Asoka and his Dharma
The most unique political model can be traced back to the ethos of the first Indian Emperor, Asoka. The Mauryan Empire that he had inherited was the first such integrated polity in the Indian subcontinent. Emperor Asoka is famously known for the bloodied conquest of Kalinga (modern Odisha) and his consequent humanist realisation of the futility of war. He embarked upon an unprecedented path of embracing his citizenry with compassion and enunciated a value-oriented polity. The Emperor declared that all his future conquests will be through Dharma.
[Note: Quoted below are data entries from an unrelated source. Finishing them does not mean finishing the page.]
(** X17: The same refresh under the loop variables of Go 1.21 and before:
    [config] is the address of the one loop variable, so the primary
    config is read from the LAST listed ConfigMap, whatever its name, as
    soon as some listed ConfigMap is named [clusterCompName +
    ConfigSuffix]. *)
Theorem refresh_config_per_loop :
  forall (SysID TTL LeaderName AcquireTime RenewTime ScheduledAt Candidate : string)
         (ConfigSuffix FailoverSuffix : string) (Pod ClusterConfig : Type)
         (getMemberFromPod : option Pod -> option configuration_store.Member)
         (getClusterConfigFromConfigMap : configuration_store.ConfigMap -> ClusterConfig)
         (cs : configuration_store.ConfigurationStore ClusterConfig)
         (configMaps : list configuration_store.ConfigMap)
         (obj : configuration_store.ClusterObj) (now : Z),
    let chosen :=
      match filter (fun cf => selection.names_config cs ConfigSuffix cf = true) configMaps
      with
      | [] => None
      | _ :: _ => last configMaps
      end in
    exists (c : configuration_store.Cluster ClusterConfig)
           (cs' : configuration_store.ConfigurationStore ClusterConfig),
      configuration_store.GetClusterFromKubernetes SysID TTL LeaderName AcquireTime
        RenewTime ScheduledAt Candidate ConfigSuffix FailoverSuffix getMemberFromPod
        getClusterConfigFromConfigMap GoRuntime.PerLoop
        {| configuration_store.Pods_List := (Some [], None);
           configuration_store.ConfigMaps_List := (Some configMaps, None);
           configuration_store.GetK8SClientObject := inr obj |}
        cs now
      = GoRuntime.Returned (None, cs')
      /\ configuration_store.cluster cs' = Some c
      /\ configuration_store.c_SysID c = selection.sysid_of SysID chosen
      /\ configuration_store.c_Config c = getClusterConfigFromConfigMap <$> chosen.
Proof.
  intros. subst chosen. unfold configuration_store.GetClusterFromKubernetes.
  cbn [configuration_store.Pods_List configuration_store.ConfigMaps_List
       configuration_store.GetK8SClientObject length GoRuntime.make replicate
       configuration_store.pods_range GoRuntime.obind map].
  assert (Hconfig :
    configuration_store.deref
      (configuration_store.configs_range ConfigSuffix FailoverSuffix GoRuntime.PerLoop cs
         configMaps None [] None None).2
      (configuration_store.configs_range ConfigSuffix FailoverSuffix GoRuntime.PerLoop cs
         configMaps None [] None None).1.1
    = match filter (fun cf => selection.names_config cs ConfigSuffix cf = true) configMaps
      with
      | [] => None
      | _ :: _ => last configMaps
      end).
  { destruct configMaps as [|cf rest]; [reflexivity|].
    cbn [configuration_store.configs_range GoRuntime.enter_iteration GoRuntime.alloc
         app length].
    assert (H0 : (0 < length [cf])%nat) by (simpl; lia).
    assert (Hlast : match last rest with
                    | Some z => Some z
                    | None => GoRuntime.load [cf] 0%nat
                    end = last (cf :: rest)).
    { rewrite last_cons. destruct (last rest); reflexivity. }
    destruct (String.eqb (configuration_store.cm_Name cf)
                (configuration_store.clusterCompName cs ++ ConfigSuffix)) eqn:Ecfg.
    - destruct (configs_range_shared ConfigSuffix FailoverSuffix cs rest 0%nat [cf]
                  (Some 0%nat) None H0) as (Hl & Hcfg & _).
      cbv zeta in Hl, Hcfg. rewrite Hlast in Hl.
      rewrite filter_cons_True by exact Ecfg.
      etrans; [apply (f_equal (configuration_store.deref _) Hcfg)|].
      rewrite either_way. exact Hl.
    - destruct (String.eqb (configuration_store.cm_Name cf)
                  (configuration_store.clusterCompName cs ++ FailoverSuffix)).
      + destruct (configs_range_shared ConfigSuffix FailoverSuffix cs rest 0%nat [cf]
                    None (Some 0%nat) H0) as (Hl & Hcfg & _).
        cbv zeta in Hl, Hcfg. rewrite Hlast in Hl.
        rewrite filter_cons_False by (unfold selection.names_config; rewrite Ecfg; done).
        etrans; [apply (f_equal (configuration_store.deref _) Hcfg)|].
        destruct (filter _ rest); [reflexivity | exact Hl].
      + destruct (configs_range_shared ConfigSuffix FailoverSuffix cs rest 0%nat [cf]
                    None None H0) as (Hl & Hcfg & _).
        cbv zeta in Hl, Hcfg. rewrite Hlast in Hl.
        rewrite filter_cons_False by (unfold selection.names_config; rewrite Ecfg; done).
        etrans; [apply (f_equal (configuration_store.deref _) Hcfg)|].
        destruct (filter _ rest); [reflexivity | exact Hl]. }
  destruct (configuration_store.configs_range ConfigSuffix FailoverSuffix
              GoRuntime.PerLoop cs configMaps None [] None None)
    as [[config failoverConfig] hc].
  cbn [fst snd] in Hconfig. unfold configuration_store.loadClusterFromKubernetes.
  rewrite Hconfig.
  destruct (match filter _ configMaps with [] => None | _ :: _ => last configMaps end)
    as [cf|]; cbn; eexists _, _; repeat split.
Qed.

(** ** Another leader seen from this node *)

(** X12: Provided the roster lookup returns only roster members with the name
    asked for, a member returned by [HasOtherHealthyLeader] is a roster
    member whose name is the text of the local [CURRENT_LEADER] value
    before its first dot.  None is returned when reading the local status
    failed, when the local role reads exactly [Leader], or when
    [CURRENT_LEADER] is empty. *)
Theorem HasOtherHealthyLeader_host_label :
  forall (GetMemberWithName : dcs.Cluster -> string -> option dcs.Member)
         (clusterLocalInfo : option (gmap string mysql.CellData))
         (err : option GoRuntime.error) (cluster : dcs.Cluster) (m : dcs.Member),
    (forall (name : string) (found : dcs.Member),
       GetMemberWithName cluster name = Some found ->
       found ∈ dcs.Members cluster /\ dcs.Name found = name) ->
    wesql.HasOtherHealthyLeader GetMemberWithName clusterLocalInfo err cluster = Some m ->
    err = None
    /\ exists local : gmap string mysql.CellData,
         clusterLocalInfo = Some local
         /\ mysql.GetString local wesql.Role <> wesql.Leader
         /\ mysql.GetString local wesql.CurrentLeader <> EmptyString
         /\ m ∈ dcs.Members cluster
         /\ dcs.Name m = membership.before "." (mysql.GetString local wesql.CurrentLeader).
Proof.
  intros GetMemberWithName clusterLocalInfo err cluster m Hlookup.
  unfold wesql.HasOtherHealthyLeader.
  destruct err as [e|]; [discriminate|].
  destruct clusterLocalInfo as [local|]; [|discriminate].
  destruct (String.eqb_spec (mysql.GetString local wesql.Role) wesql.Leader) as [|Hrole];
    [discriminate|].
  destruct (String.eqb_spec (mysql.GetString local wesql.CurrentLeader) EmptyString)
    as [|Haddr]; [discriminate|].
  cbv zeta. rewrite first_label.
  destruct (0 <? length _)%nat; [|discriminate].
  intros Hfound. destruct (Hlookup _ _ Hfound) as [Hin Hname].
  split; [reflexivity|]. exists local. done.
Qed.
Dharma defies precise definition in India, it can be said to embody values for a virtuous human life. For Asoka, it was a compilation of various social norms requiring righteousness and dutiful life. The principles were religiously neutral and designed in a manner to be acceptable to all communities. Dharma may be said to be an ethical code that mandates social responsibility and cohesiveness amongst people. Asoka’s precepts of Dharma included pluralist ethos of tolerance towards all religions, respect towards elders, compassion and philanthropy, love for animal life, etc. Various edicts specify restrictions on animal sacrifice, intoxicants, fair treatment of prisoners, abolition of death penalty and such. It was unknown till then for a monarch to care for his subjects in such a paternalistic manner. Asoka sought to unify the Empire under the banners of Dharma, and wielded the instrumentalities of the State for achieving this. A cadre of State functionaries known as Dharma-Maha-Matras were spread across the Empire to disseminate and propagate values of Dharma and also enforce them. They directly reported to the Emperor, and not to the provincial or city governors. These state functionaries eventually evolved into almost a monastic order. Edicts and pillars were constructed at all the significant points within the Empire, acting as a direct communication of Dharmic values from the Sovereign to his subjects. Asoka himself replaced the royal hunting expeditions with Dharma-yatras to directly propagate the value system amongst his subjects. The various tenets of Dharma like the mandate to respect elders, adhere to non-violence, cultivate a charitable mind and attitude, etc. indicate that the moral code of Dharma was a secular and liberal way of life acceptable to his subjects from various religious sects. The preferred mode of enforcement of the Dharmic values was also apparently by way of dissemination, education and persuasion.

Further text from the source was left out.